* [Problem description] The entries below contain a stretch that opens with the line containing "(unless_shutdown job v)." and closes with the line containing "intros Hne. unfold"; set down that stretch exactly, both ends included, and nothing else.

* [Dataset content]
· · ·
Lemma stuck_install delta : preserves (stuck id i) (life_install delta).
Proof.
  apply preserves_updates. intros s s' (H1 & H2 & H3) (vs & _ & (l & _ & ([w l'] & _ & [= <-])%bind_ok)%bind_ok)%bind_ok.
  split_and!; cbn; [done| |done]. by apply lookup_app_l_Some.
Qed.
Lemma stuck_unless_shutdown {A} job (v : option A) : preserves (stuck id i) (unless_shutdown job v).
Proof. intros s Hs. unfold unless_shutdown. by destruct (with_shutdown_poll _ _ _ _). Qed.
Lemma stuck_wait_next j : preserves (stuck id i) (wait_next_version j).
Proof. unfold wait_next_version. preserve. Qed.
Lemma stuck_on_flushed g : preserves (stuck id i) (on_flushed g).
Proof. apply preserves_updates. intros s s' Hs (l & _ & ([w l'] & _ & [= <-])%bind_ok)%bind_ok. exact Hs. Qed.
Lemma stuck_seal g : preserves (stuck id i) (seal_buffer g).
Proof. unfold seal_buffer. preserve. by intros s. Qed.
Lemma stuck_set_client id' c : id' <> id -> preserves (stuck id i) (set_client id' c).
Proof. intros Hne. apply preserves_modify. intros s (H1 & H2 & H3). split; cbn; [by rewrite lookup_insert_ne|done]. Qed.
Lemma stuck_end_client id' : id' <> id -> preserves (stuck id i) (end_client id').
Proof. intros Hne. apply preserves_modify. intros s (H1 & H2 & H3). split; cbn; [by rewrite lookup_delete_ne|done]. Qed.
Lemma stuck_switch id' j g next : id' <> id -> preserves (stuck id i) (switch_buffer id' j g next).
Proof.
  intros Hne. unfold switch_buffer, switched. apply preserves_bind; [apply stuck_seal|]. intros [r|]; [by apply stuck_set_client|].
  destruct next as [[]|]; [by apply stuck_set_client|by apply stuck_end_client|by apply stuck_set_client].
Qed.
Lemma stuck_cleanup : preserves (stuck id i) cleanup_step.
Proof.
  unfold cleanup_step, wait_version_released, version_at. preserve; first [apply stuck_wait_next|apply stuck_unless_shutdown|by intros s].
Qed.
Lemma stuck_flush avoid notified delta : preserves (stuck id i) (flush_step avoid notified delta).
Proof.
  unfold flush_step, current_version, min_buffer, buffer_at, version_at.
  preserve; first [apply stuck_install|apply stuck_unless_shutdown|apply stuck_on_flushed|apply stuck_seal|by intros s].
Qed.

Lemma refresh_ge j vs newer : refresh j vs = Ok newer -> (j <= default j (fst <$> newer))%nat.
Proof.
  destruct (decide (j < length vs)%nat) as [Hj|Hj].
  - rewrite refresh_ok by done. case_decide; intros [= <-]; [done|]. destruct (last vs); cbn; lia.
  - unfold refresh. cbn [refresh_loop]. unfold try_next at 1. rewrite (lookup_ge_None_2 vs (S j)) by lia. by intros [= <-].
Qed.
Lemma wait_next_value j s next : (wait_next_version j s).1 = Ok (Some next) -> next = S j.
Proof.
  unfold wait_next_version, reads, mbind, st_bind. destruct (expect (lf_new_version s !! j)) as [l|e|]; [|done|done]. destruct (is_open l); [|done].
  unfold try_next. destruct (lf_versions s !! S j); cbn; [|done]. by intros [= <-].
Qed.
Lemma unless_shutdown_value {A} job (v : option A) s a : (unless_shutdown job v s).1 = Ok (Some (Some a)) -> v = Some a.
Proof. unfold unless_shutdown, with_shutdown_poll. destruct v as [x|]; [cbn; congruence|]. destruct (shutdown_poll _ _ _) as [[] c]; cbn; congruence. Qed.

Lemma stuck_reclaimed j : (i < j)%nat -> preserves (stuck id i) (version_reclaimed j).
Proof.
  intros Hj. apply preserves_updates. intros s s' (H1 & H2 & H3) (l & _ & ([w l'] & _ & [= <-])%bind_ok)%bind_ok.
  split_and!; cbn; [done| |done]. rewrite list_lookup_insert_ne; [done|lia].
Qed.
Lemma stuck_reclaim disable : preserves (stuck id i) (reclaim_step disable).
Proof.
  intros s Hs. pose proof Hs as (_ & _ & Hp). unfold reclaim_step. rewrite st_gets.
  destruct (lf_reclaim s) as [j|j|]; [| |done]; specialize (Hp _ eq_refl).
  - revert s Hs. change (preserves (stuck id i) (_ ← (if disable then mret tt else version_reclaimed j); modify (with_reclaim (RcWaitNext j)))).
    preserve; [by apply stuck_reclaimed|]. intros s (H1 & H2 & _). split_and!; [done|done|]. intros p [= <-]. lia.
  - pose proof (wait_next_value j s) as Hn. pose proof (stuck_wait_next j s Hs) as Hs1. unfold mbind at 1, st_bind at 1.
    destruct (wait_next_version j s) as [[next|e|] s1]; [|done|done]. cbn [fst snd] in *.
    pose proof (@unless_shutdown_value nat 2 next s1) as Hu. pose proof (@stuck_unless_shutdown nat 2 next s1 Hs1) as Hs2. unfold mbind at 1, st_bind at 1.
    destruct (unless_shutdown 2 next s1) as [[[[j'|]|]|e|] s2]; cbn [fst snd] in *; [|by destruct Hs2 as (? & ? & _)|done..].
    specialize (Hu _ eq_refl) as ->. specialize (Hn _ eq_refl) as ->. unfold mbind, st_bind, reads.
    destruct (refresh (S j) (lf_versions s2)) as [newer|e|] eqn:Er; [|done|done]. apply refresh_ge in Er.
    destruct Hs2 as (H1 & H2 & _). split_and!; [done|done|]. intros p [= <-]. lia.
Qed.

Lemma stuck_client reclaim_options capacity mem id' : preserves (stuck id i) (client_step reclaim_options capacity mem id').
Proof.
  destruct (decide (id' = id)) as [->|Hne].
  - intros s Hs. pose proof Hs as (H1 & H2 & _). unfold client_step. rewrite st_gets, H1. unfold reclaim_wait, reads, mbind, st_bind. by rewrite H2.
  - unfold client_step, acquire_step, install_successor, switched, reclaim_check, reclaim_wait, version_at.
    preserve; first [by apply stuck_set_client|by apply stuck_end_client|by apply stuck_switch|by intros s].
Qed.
· · ·
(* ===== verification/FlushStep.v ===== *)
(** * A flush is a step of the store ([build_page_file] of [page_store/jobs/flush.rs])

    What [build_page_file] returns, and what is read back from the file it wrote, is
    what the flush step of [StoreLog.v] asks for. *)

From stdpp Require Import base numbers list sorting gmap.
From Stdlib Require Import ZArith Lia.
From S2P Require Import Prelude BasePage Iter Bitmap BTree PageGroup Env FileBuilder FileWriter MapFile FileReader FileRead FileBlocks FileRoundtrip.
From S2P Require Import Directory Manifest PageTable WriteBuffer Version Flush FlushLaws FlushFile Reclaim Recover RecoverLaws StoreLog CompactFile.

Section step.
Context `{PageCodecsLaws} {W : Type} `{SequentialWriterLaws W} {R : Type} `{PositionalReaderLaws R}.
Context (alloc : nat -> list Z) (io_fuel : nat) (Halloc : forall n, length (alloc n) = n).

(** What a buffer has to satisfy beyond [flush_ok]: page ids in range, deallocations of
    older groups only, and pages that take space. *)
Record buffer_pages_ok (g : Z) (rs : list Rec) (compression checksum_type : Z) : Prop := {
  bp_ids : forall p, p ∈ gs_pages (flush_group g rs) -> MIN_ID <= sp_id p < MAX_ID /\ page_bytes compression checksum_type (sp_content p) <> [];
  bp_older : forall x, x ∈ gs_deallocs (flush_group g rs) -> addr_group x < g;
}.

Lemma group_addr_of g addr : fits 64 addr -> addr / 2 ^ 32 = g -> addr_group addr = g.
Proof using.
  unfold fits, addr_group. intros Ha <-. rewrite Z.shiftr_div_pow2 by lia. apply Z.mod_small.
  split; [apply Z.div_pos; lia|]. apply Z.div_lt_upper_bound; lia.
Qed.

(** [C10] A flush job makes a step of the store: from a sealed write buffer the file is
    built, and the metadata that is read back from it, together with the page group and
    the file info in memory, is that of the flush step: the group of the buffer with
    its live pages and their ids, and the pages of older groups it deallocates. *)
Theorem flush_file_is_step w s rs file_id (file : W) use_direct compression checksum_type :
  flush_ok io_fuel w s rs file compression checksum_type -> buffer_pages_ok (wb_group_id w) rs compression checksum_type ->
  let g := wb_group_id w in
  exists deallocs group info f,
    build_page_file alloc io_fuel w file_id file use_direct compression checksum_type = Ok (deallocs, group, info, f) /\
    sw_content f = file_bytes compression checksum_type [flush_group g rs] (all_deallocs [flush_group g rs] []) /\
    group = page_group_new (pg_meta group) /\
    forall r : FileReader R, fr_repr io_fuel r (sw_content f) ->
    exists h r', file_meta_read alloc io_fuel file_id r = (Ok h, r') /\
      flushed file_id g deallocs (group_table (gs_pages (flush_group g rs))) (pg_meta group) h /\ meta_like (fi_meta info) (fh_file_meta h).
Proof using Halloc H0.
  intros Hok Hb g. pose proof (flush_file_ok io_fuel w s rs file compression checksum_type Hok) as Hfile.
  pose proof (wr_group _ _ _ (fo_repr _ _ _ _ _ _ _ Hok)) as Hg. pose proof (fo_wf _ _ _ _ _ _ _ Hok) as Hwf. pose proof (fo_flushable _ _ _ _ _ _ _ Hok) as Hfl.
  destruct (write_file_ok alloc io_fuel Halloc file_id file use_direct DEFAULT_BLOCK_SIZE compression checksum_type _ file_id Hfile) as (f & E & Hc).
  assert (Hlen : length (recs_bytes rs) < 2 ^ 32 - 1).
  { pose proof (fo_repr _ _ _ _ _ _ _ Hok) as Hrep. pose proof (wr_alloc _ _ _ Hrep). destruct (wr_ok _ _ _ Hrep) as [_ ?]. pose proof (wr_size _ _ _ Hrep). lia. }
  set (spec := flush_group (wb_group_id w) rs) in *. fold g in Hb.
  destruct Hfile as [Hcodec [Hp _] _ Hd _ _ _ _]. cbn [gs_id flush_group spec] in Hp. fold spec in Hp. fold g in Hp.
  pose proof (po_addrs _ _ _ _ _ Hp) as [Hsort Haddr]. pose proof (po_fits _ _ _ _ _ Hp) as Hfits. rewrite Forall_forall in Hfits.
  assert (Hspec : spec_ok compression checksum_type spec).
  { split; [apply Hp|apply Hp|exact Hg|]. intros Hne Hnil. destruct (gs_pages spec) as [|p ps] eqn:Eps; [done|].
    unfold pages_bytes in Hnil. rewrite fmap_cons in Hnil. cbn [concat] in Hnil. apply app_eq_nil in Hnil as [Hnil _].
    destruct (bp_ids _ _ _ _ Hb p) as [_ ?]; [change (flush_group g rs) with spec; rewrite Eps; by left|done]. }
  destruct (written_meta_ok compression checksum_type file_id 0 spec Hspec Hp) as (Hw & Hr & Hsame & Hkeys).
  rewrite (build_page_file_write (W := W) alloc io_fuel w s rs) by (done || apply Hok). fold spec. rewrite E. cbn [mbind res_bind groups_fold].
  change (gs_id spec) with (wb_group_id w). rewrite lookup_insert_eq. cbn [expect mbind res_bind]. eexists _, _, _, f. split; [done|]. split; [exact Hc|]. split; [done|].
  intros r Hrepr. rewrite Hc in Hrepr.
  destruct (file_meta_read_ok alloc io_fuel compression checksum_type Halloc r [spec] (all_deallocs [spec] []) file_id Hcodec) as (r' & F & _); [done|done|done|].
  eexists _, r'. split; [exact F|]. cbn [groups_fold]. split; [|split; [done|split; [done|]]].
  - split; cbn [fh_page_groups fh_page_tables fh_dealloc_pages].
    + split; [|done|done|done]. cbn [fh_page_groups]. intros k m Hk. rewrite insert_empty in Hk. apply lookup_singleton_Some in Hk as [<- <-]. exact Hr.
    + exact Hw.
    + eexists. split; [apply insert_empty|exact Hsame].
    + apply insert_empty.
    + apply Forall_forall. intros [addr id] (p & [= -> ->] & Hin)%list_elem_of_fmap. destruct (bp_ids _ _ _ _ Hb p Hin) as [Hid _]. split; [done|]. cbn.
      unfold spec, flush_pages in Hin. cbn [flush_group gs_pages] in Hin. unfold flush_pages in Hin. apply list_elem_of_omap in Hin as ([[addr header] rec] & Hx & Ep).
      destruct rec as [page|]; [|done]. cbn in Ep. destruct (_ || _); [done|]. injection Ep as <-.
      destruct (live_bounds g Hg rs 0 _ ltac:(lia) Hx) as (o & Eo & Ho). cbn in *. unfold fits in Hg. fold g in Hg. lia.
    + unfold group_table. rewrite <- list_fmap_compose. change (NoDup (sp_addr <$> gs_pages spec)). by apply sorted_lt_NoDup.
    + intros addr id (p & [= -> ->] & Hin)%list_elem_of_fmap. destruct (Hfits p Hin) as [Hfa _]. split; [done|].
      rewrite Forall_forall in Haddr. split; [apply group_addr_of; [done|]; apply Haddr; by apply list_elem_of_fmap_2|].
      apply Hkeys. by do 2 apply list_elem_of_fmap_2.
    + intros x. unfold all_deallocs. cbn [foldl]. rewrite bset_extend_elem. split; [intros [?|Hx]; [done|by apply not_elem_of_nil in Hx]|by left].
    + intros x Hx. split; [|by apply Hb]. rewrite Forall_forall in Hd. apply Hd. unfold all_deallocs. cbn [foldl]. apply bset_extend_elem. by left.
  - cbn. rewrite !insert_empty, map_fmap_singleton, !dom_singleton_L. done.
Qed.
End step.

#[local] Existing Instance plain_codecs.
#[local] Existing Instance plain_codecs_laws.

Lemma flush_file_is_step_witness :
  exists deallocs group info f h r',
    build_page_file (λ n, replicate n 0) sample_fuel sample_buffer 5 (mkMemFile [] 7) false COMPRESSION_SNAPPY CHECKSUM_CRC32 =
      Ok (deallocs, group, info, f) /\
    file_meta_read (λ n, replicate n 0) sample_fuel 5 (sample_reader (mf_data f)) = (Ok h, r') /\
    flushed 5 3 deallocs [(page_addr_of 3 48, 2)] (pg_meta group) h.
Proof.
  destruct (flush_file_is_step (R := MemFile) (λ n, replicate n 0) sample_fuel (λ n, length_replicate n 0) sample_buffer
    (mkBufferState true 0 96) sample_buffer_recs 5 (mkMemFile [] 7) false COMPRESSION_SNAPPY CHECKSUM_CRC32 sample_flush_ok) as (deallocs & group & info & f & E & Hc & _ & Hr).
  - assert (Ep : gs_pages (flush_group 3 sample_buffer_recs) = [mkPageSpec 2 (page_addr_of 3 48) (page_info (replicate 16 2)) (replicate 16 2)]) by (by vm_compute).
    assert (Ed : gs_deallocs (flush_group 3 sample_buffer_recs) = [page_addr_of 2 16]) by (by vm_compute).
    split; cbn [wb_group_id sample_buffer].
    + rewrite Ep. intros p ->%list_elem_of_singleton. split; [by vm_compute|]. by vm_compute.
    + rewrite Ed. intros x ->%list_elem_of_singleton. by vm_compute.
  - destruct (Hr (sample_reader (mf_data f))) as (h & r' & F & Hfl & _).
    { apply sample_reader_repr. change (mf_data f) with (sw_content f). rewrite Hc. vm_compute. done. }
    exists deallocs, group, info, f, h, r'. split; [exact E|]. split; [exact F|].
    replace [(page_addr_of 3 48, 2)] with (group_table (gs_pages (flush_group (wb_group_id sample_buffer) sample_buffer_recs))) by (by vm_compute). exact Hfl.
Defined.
· · ·
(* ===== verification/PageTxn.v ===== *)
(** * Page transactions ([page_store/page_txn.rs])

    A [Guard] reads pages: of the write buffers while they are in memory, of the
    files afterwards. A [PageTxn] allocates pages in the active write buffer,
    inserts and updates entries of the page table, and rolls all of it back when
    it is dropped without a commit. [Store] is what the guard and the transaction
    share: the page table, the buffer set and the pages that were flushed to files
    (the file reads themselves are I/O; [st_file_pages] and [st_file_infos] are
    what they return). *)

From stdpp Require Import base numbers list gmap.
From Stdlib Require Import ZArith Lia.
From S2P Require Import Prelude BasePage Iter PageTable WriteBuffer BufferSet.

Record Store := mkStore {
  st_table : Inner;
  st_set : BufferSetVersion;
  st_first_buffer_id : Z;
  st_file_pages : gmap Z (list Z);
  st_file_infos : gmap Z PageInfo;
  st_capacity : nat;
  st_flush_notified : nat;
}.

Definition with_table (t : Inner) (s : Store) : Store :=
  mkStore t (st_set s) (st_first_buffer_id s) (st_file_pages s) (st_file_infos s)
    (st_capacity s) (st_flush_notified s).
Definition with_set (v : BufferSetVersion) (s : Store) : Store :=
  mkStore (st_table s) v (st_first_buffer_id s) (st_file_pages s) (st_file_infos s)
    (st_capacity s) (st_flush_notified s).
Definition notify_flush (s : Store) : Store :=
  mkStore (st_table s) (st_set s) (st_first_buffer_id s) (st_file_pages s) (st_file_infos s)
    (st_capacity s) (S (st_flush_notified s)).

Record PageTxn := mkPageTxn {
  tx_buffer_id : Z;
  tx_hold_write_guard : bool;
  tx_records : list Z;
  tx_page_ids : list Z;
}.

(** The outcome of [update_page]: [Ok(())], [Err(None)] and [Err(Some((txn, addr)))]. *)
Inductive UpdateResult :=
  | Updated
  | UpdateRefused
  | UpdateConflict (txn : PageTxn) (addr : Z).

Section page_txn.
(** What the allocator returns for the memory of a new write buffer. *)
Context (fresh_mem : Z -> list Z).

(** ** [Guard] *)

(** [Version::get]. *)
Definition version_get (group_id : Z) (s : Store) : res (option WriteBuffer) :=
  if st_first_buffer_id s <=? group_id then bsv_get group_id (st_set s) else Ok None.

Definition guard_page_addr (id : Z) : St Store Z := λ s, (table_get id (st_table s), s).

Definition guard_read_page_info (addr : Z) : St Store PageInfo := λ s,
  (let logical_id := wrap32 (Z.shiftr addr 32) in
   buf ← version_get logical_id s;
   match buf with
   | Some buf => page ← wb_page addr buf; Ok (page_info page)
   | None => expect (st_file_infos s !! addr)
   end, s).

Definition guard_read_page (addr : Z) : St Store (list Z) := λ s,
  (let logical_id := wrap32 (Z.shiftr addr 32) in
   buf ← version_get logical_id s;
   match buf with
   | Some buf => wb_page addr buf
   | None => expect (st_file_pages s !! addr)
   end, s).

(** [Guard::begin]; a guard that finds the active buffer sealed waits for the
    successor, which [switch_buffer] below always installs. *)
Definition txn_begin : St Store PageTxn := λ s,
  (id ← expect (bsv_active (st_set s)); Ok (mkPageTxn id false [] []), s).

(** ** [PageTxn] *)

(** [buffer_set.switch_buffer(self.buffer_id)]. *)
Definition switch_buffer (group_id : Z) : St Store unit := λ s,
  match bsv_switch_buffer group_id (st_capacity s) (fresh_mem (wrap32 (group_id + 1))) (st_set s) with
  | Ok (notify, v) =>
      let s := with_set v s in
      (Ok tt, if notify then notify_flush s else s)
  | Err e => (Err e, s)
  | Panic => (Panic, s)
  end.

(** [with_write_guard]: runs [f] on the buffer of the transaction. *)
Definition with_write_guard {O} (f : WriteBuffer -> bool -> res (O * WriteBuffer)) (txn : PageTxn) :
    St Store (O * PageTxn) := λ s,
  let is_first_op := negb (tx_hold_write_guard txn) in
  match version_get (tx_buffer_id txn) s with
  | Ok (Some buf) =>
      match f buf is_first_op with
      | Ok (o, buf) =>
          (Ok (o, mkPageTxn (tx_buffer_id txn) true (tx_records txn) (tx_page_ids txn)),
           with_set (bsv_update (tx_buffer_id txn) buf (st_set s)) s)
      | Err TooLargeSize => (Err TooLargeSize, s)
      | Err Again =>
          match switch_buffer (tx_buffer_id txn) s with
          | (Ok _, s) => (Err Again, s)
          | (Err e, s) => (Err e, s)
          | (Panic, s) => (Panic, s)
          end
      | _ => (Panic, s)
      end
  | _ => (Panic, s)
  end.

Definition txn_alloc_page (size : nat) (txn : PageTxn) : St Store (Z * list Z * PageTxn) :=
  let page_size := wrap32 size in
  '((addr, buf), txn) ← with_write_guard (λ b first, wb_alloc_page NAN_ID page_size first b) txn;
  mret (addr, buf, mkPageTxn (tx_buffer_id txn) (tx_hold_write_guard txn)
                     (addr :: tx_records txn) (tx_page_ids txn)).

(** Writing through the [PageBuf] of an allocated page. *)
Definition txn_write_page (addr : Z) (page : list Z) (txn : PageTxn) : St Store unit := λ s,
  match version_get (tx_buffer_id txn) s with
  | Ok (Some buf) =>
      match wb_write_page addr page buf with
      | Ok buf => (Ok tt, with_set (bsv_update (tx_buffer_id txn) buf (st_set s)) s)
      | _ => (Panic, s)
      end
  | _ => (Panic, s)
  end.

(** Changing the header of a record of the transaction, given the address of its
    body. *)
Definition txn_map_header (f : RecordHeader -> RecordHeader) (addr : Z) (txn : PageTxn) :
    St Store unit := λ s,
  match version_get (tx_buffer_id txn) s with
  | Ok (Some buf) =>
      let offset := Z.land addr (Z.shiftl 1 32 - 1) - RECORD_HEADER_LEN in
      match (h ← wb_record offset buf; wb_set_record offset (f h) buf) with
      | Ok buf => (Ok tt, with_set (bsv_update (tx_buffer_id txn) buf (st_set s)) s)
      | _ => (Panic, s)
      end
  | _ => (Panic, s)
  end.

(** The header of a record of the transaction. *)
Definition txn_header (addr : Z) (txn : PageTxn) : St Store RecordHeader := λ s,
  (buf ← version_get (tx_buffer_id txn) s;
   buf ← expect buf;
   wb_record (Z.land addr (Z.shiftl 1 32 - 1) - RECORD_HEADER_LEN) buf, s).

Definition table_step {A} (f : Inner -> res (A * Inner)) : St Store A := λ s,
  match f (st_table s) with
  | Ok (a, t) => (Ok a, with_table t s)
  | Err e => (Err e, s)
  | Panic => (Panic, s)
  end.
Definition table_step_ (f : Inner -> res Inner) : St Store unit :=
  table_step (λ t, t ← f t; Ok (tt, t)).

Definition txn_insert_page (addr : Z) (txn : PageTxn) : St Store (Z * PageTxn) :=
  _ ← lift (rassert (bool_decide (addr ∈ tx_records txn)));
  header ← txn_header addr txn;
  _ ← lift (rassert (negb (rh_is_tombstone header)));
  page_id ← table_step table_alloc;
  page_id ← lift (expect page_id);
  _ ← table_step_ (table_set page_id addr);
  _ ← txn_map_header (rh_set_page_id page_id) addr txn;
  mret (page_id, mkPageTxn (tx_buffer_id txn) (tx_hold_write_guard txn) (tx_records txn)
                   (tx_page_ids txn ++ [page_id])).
· · ·
* [Response area]
Lemma stuck_unless_shutdown {A} job (v : option A) : preserves (stuck id i) (unless_shutdown job v).
Proof. intros s Hs. unfold unless_shutdown. by destruct (with_shutdown_poll _ _ _ _). Qed.
Lemma stuck_wait_next j : preserves (stuck id i) (wait_next_version j).
Proof. unfold wait_next_version. preserve. Qed.
Lemma stuck_on_flushed g : preserves (stuck id i) (on_flushed g).
Proof. apply preserves_updates. intros s s' Hs (l & _ & ([w l'] & _ & [= <-])%bind_ok)%bind_ok. exact Hs. Qed.
Lemma stuck_seal g : preserves (stuck id i) (seal_buffer g).
Proof. unfold seal_buffer. preserve. by intros s. Qed.
Lemma stuck_set_client id' c : id' <> id -> preserves (stuck id i) (set_client id' c).
Proof. intros Hne. apply preserves_modify. intros s (H1 & H2 & H3). split; cbn; [by rewrite lookup_insert_ne|done]. Qed.
Lemma stuck_end_client id' : id' <> id -> preserves (stuck id i) (end_client id').
Proof. intros Hne. apply preserves_modify. intros s (H1 & H2 & H3). split; cbn; [by rewrite lookup_delete_ne|done]. Qed.
Lemma stuck_switch id' j g next : id' <> id -> preserves (stuck id i) (switch_buffer id' j g next).
Proof.
  intros Hne. unfold switch_buffer, switched. apply preserves_bind; [apply stuck_seal|]. intros [r|]; [by apply stuck_set_client|].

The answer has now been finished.